─── TASK MATERIAL

Lemma proj_positional args idx st :
  proj match arg_at args idx ≫= literal_s with
       | Some name => push name st
       | None => st
       end
  = proj st ++ positional_literal args idx.
Proof.
  unfold positional_literal.
  destruct (arg_at args idx ≫= literal_s); [apply proj_push|].
  by rewrite app_nil_r.
Qed.

End Pushes.

Lemma codecs_error_handlers_recorded (R : rules) func args keywords st :
  codecs_error_handlers (add_codecs_error_handler R func args keywords st)
  = codecs_error_handlers st
    ++ match CODECS_ERRORS_INDICES R !! func with
       | Some idx =>
           positional_literal args idx
           ++ keyword_literals (λ a, bool_decide (a = Some "errors")) keywords
       | None => []
       end.
Proof.
  unfold add_codecs_error_handler.
  destruct (CODECS_ERRORS_INDICES R !! func) as [idx|];
    [|by rewrite app_nil_r].
  epose proof (proj_keyword_loop codecs_error_handlers
                 (λ name st,
                    set_codecs_error_handlers
                      (codecs_error_handlers st ++ [name]) st)
                 (λ _ _, eq_refl)
                 (λ a, bool_decide (a = Some "errors")) keywords _) as Hkw.
  cbv beta in Hkw. rewrite Hkw. clear Hkw.
  epose proof (proj_positional codecs_error_handlers
                 (λ name st,
                    set_codecs_error_handlers
                      (codecs_error_handlers st ++ [name]) st)
                 (λ _ _, eq_refl) args idx st) as Hpos.
  cbv beta in Hpos. rewrite Hpos. clear Hpos.
  by rewrite app_assoc.
Qed.

Lemma codecs_encodings_recorded (R : rules) func args keywords st :
  codecs_encodings (add_codecs_encoding R func args keywords st)
  = codecs_encodings st
    ++ match CODECS_ENCODINGS_INDICES R !! func with
       | Some idxs =>
           flat_map
             (λ idx,
                positional_literal args idx
                ++ keyword_literals
                     (λ a, bool_decide
                             (a ∈ [Some "encoding"; Some "data_encoding";
                                   Some "file_encoding"]))
                     keywords)
             idxs
       | None => []
       end.
Proof.
  unfold add_codecs_encoding.
  destruct (CODECS_ENCODINGS_INDICES R !! func) as [idxs|];
    [|by rewrite app_nil_r].
  revert st. induction idxs as [|idx idxs IH]; intros st.
  - by rewrite app_nil_r.
  - cbn [foldl flat_map]. rewrite IH.
    epose proof (proj_keyword_loop codecs_encodings
                   (λ name st,
                      set_codecs_encodings (codecs_encodings st ++ [name]) st)
                   (λ _ _, eq_refl)
                   (λ a, bool_decide
                           (a ∈ [Some "encoding"; Some "data_encoding";
                                 Some "file_encoding"]))
                   keywords _) as Hkw.
    cbv beta in Hkw. rewrite Hkw. clear Hkw.
    epose proof (proj_positional codecs_encodings
                   (λ name st,
                      set_codecs_encodings (codecs_encodings st ++ [name]) st)
                   (λ _ _, eq_refl) args idx st) as Hpos.
    cbv beta in Hpos. rewrite Hpos. clear Hpos.
    by rewrite !app_assoc.
Qed.

(** X22: what [__check_codecs_function] records for a call whose arguments
    hold no bytes literal.  The error handlers gain the string literal at
    the function's index, then the string literals passed as [errors=].  The
    encodings gain, for every index of the function in turn, the string
    literal at the index and then the string literals passed as
    [encoding=], [data_encoding=] or [file_encoding=]: the keyword loop is
    inside the loop over the indices, so a function with two indices records
    such a keyword twice.  Nothing is recorded for a function without an
    entry, and neither list drops duplicates. *)
Theorem codecs_names_recorded (R : rules) (func : string)
    (args : list node) (keywords : list (option string * node))
    (st : state) :
  forallb no_bytes (args ++ map snd keywords) = true →
  let st' := check_codecs_function R func args keywords st in
  codecs_error_handlers st'
  = codecs_error_handlers st
    ++ match CODECS_ERRORS_INDICES R !! func with
       | Some idx =>
           positional_literal args idx
           ++ keyword_literals (λ a, bool_decide (a = Some "errors")) keywords
       | None => []
       end
  ∧ codecs_encodings st'
    = codecs_encodings st
      ++ match CODECS_ENCODINGS_INDICES R !! func with
         | Some idxs =>
             flat_map
               (λ idx,
                  positional_literal args idx
                  ++ keyword_literals
                       (λ a, bool_decide
                               (a ∈ [Some "encoding"; Some "data_encoding";
                                     Some "file_encoding"]))
                       keywords)
               idxs
         | None => []
         end.
Proof.
  intros _. cbv zeta. unfold check_codecs_function. split.
  - destruct (add_codecs_encoding_writes R func args keywords
                (add_codecs_error_handler R func args keywords st))
      as [cs ->].
    cbn [codecs_error_handlers set_codecs_encodings].
    apply codecs_error_handlers_recorded.
  - rewrite codecs_encodings_recorded. f_equal.
    by destruct (add_codecs_error_handler_writes R func args keywords st)
      as [es ->].
Qed.

Lemma codecs_names_recorded_witness :
  forallb no_bytes
    ([Str "f"; Str "r"] ++ map snd [(Some "encoding", Str "utf-8")]) = true
  ∧ codecs_encodings
      (check_codecs_function example_rules "codecs.open" [Str "f"; Str "r"]
         [(Some "encoding", Str "utf-8")] init)
    = ["utf-8"; "utf-8"].
Proof.
  split; [reflexivity|].
  by rewrite (proj2 (codecs_names_recorded example_rules "codecs.open"
                       [Str "f"; Str "r"] [(Some "encoding", Str "utf-8")]
                       init eq_refl)).
Defined.

(** ** The resolver on observations without a rule *)

Lemma combine_table_unmatched `{Countable K} (table : gmap K versions)
    (xs : list K) (mins : versions) :
  Forall (λ x, table !! x = None) xs → combine_table table xs mins = Ok mins.
Proof.
  unfold combine_table. induction 1 as [|x xs Hx _ IH]; [done|].
  cbn [foldl]. simpl. by rewrite Hx.
Qed.

Lemma encodings_row_unmatched (e : string)
    (table : list (list string * versions)) (mins : versions) :
  Forall (λ encs : list string * versions, lower e ∉ encs.1) table →
  foldl (λ r encs,
           mins ← r;
           if bool_decide (lower e ∈ encs.1)
           then combine_versions mins encs.2
           else Ok mins)
        (Ok mins) table
  = Ok mins.
Proof.
  induction 1 as [|encs table Hencs _ IH]; [done|].
  cbn [foldl mbind result_bind]. by rewrite bool_decide_eq_false_2.
Qed.

Lemma combine_encodings_unmatched (R : rules) (xs : list string)
    (mins : versions) :
  Forall (λ e, Forall (λ encs : list string * versions, lower e ∉ encs.1)
                      (CODECS_ENCODINGS R)) xs →
  combine_encodings R xs mins = Ok mins.
Proof.
  unfold combine_encodings. induction 1 as [|x xs Hx _ IH]; [done|].
  cbn [foldl]. by rewrite encodings_row_unmatched.
Qed.




(** X24: outside a call no function name is set: a traversal that starts
    without one ends without one, whatever calls it went through, so a
    keyword argument is only ever attributed to a call that encloses it. *)
Theorem function_name_cleared (R : rules) (lax_mode : bool) (n : node)
    (st : state) :
  function_name st = None →
  function_name (visit R lax_mode n st) = None.
Proof. apply function_name_visit. Qed.

Lemma function_name_cleared_witness :
  function_name init = None
  ∧ function_name
      (visit test_rules false
         (Module [Expr (Call (Name "f") [Call (Name "g") [] []]
                          [(Some "key", Num)])]) init) = None.
Proof.
  split; [reflexivity|].
  by apply (function_name_cleared test_rules false).
Defined.

(** ** Attribute access on a module *)

Section AttributeOfModule.

Context (R : rules) (head : string) (rest : list string).

Lemma add_module_elem m st :
  m ∉ user_defs st → m ∈ modules (add_module m st).
Proof.
  intros Hm. unfold add_module.
  rewrite bool_decide_eq_false_2 by done.
  case_bool_decide; [done|]. simpl.
  apply elem_of_app. right. by apply list_elem_of_singleton.
Qed.

Lemma attribute_modules_loop_mono fuel i x st :
  x ∈ modules st →
  x ∈ modules (attribute_modules_loop R fuel i head rest st).
Proof.
  revert i st. induction fuel as [|fuel IH]; intros i st Hx; simpl; [done|].
  case_match; [|done]. apply IH.
  case_bool_decide; [|case_match; [|done]].
  - unfold add_module. repeat case_bool_decide; try done. simpl.
    apply elem_of_app. by left.
  - match goal with
    | |- context [add_member R ?m st] =>
        by destruct (add_member_writes R m st) as [? ->]
    end.
Qed.

Lemma attribute_modules_loop_records fuel i k st :
  modules st !! k = Some head → i ≤ k → k - i < fuel →
  dotted_name (head :: rest) ∉ user_defs st →
  dotted_name (head :: rest)
  ∈ modules (attribute_modules_loop R fuel i head rest st).
Proof.
  revert i st. induction fuel as [|fuel IH]; intros i st Hk Hi Hfuel Hud;
    [lia|].
  simpl. destruct (modules st !! i) as [m|] eqn:Hm.
  - case_bool_decide as Hhead.
    + apply attribute_modules_loop_mono. by apply add_module_elem.
    + assert (i ≠ k) by (intros ->; congruence).
      assert (∀ st', modules st' = modules st → user_defs st' = user_defs st →
                dotted_name (head :: rest)
                ∈ modules (attribute_modules_loop R fuel (S i) head rest st'))
        as Hnext.
      { intros st' Hms Huds. apply IH; [by rewrite Hms|lia|lia|].
        by rewrite Huds. }
      case_match; [|by apply Hnext].
      match goal with
      | |- context [add_member R ?x st] =>
          destruct (add_member_writes R x st) as [? ->]
      end.
      by apply Hnext.
  - apply lookup_ge_None in Hm. apply lookup_lt_Some in Hk. lia.
Qed.
(** * Verification of the chat-transcript code organizer (src/code-organizer.py)

    The development embeds the [CodeOrganizer] class in Rocq and proves the
    properties of its extractor, keyword deriver, classifier, namer and
    materializer.

    Conventions of the embedding.
    - A Python [str] is a [list ascii].  The model is faithful for 7-bit
      ASCII text; the character tests below classify every code above 127
      as caseless, non-word and non-space.
    - The [re] module is embedded as a small backtracking matcher over a
      regular-expression syntax tree, so that each pattern of the source is
      transcribed constructor by constructor.
    - [pathlib.Path] is a flag (anchored at the root or not) and a list of
      components; the file system is a finite set of directories and a
      finite map from paths to the bytes of the files.  Paths are compared
      lexically ([..] and symbolic links are not resolved), as on a POSIX
      system.
    - The operations on the file system follow the path component by
      component as the kernel does, and raise what Python raises for
      ENOENT, ENOTDIR, EISDIR, EEXIST and ENAMETOOLONG, [ValueError] for a
      path that holds a NUL character and [UnicodeDecodeError] for bytes
      that the locale cannot decode.  Access rights, quotas and devices
      are not part of the state: every directory can be read and written.
    - Methods that act on the file system run in the monad [io]: they
      return the state they leave behind together with a value or an
      uncaught exception.
    - A dictionary is the list of its items in insertion order, which is
      the order in which Python iterates over it.
    - [hashlib.md5], the iteration order of a Python [set], the limits
      NAME_MAX and PATH_MAX of the file system and the decoder of the
      locale are parameters of the development (class [PyRuntime]). *)

From Stdlib Require Import Ascii String List Arith Wf_nat Lia.
From stdpp Require Import base option list gmap strings pretty.
Import ListNotations.

Local Open Scope char_scope.

(** ** Characters and Python string methods *)

Abbreviation str := (list ascii) (only parsing).

(** [chars "abc"] is the Python literal ['abc']. *)
Definition chars (s : string) : str := list_ascii_of_string s.

Definition code (c : ascii) : N := N_of_ascii c.

Definition in_range (lo hi c : ascii) : bool :=
  (code lo <=? code c)%N && (code c <=? code hi)%N.

Definition is_upper (c : ascii) : bool := in_range "A" "Z" c.
Definition is_lower (c : ascii) : bool := in_range "a" "z" c.
Definition is_alpha (c : ascii) : bool := is_upper c || is_lower c.
Definition is_digit (c : ascii) : bool := in_range "0" "9" c.

(** [\w]: letters, digits and the underscore. *)
Definition is_word (c : ascii) : bool :=
  is_alpha c || is_digit c || bool_decide (c = "_").

(** [str.isspace] on one character: TAB, LF, VT, FF, CR, the four
    separators FS, GS, RS, US (codes 28 to 31) and the space. *)
Definition is_space (c : ascii) : bool :=
  in_range "009" "013" c || in_range "028" "031" c || bool_decide (c = " ").

Definition char_lower (c : ascii) : ascii :=
  if is_upper c then ascii_of_N (code c + 32) else c.

Definition char_upper (c : ascii) : ascii :=
  if is_lower c then ascii_of_N (code c - 32) else c.

(** [s.lower()] *)
Definition lower (s : str) : str := map char_lower s.

(** [s.isupper()]: at least one cased character and no lowercase one. *)
Definition isupper (s : str) : bool :=
  existsb is_upper s && negb (existsb is_lower s).

Fixpoint lstrip (s : str) : str :=
  match s with
  | c :: s' => if is_space c then lstrip s' else s
  | [] => []
  end.

Definition rstrip (s : str) : str := reverse (lstrip (reverse s)).

(** [s.strip()] *)
Definition strip (s : str) : str := rstrip (lstrip s).

(** [s.split(sep)] for a one-character separator: never the empty list. *)
Fixpoint split (sep : ascii) (s : str) : list str :=
  match s with
  | [] => [[]]
  | c :: s' =>
      if bool_decide (c = sep) then [] :: split sep s'
      else match split sep s' with
           | h :: t => (c :: h) :: t
           | [] => [[c]]
           end
  end.

(** [sep.join(l)] *)
Fixpoint join (sep : str) (l : list str) : str :=
  match l with
  | [] => []
  | [x] => x
  | x :: l' => x ++ sep ++ join sep l'
  end.

Fixpoint starts_with (p s : str) : bool :=
  match p, s with
  | [], _ => true
  | a :: p', b :: s' => bool_decide (b = a) && starts_with p' s'
  | _ :: _, [] => false
  end.

(** [sub in s] *)
Fixpoint contains (sub s : str) : bool :=
  starts_with sub s ||
  match s with
  | [] => false
  | _ :: s' => contains sub s'
  end.

(** [str(n)] for a non-negative integer. *)
Definition str_of_nat (n : nat) : str := chars (pretty n).

(** ** The [re] module: a backtracking matcher *)

Module Re.

(** One-character matchers. *)
Inductive atom :=
  | Lit (c : ascii)                        (* a literal character *)
  | Dot                                    (* [.] *)
  | Word                                   (* [\w] *)
  | Class (ranges : list (ascii * ascii)). (* [[a-bc-d...]] *)

Inductive regex :=
  | Eps
  | Atom (a : atom)
  | Seq (r1 r2 : regex)
  | Alt (r1 r2 : regex)                    (* [r1|r2], left first *)
  | Opt (r : regex)                        (* [r?], greedy *)
  | Rep (a : atom) (min : nat) (greedy : bool) (* [a{min,}] or [a{min,}?] *)
  | WordB                                  (* [\b] *)
  | Group (name : string) (r : regex).     (* a capturing group *)

Record flags := { IGNORECASE : bool; DOTALL : bool }.

Definition no_flags : flags := {| IGNORECASE := false; DOTALL := false |}.

(** Groups that took part in the match, most recent first. *)
Abbreviation captures := (list (string * list ascii)) (only parsing).

Fixpoint group (name : string) (caps : captures) : option str :=
  match caps with
  | [] => None
  | (n, v) :: caps' => if bool_decide (n = name) then Some v else group name caps'
  end.

Definition in_ranges (ranges : list (ascii * ascii)) (c : ascii) : bool :=
  existsb (fun r => in_range (fst r) (snd r) c) ranges.

Definition atom_matches (fl : flags) (a : atom) (c : ascii) : bool :=
  match a with
  | Lit l =>
      if IGNORECASE fl then bool_decide (char_lower c = char_lower l)
      else bool_decide (c = l)
  | Dot => DOTALL fl || negb (bool_decide (c = "010"))
  | Word => is_word c
  | Class ranges =>
      if IGNORECASE fl
      then in_ranges ranges c || in_ranges ranges (char_lower c)
           || in_ranges ranges (char_upper c)
      else in_ranges ranges c
  end.

Definition word_before (prev : option ascii) : bool :=
  match prev with Some c => is_word c | None => false end.

Definition word_after (s : str) : bool :=
  match s with c :: _ => is_word c | [] => false end.

(** [\b] holds between a word character and a non-word character (or an
    end of the text). *)
Definition at_boundary (prev : option ascii) (s : str) : bool :=
  xorb (word_before prev) (word_after s).

Section Engine.
Context {A : Type}.

(** Greedy repetition: consume as long as possible, give back one
    character at a time, never fewer than [min]. *)
Fixpoint rep_greedy (ok : ascii → bool) (min : nat) (prev : option ascii)
    (s : str) (k : option ascii → str → option A) : option A :=
  let stop := match min with 0 => k prev s | S _ => None end in
  match s with
  | c :: s' =>
      if ok c then
        match rep_greedy ok (pred min) (Some c) s' k with
        | Some x => Some x
        | None => stop
        end
      else stop
  | [] => stop
  end.

(** Lazy repetition: stop as soon as the continuation succeeds. *)
Fixpoint rep_lazy (ok : ascii → bool) (min : nat) (prev : option ascii)
    (s : str) (k : option ascii → str → option A) : option A :=
  let more :=
    match s with
    | c :: s' => if ok c then rep_lazy ok (pred min) (Some c) s' k else None
    | [] => None
    end in
  match min with
  | 0 =>
      match k prev s with
      | Some x => Some x
      | None => more
      end
  | S _ => more
  end.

──────

ACTION ITEM — Send back an exact copy of only the lines from the line with "literal character *)" up to and including the line with "Seq (r1 r2 : regex)" in the data above.

OUTPUT —
  | Lit (c : ascii)                        (* a literal character *)
  | Dot                                    (* [.] *)
  | Word                                   (* [\w] *)
  | Class (ranges : list (ascii * ascii)). (* [[a-bc-d...]] *)

Inductive regex :=
  | Eps
  | Atom (a : atom)
  | Seq (r1 r2 : regex)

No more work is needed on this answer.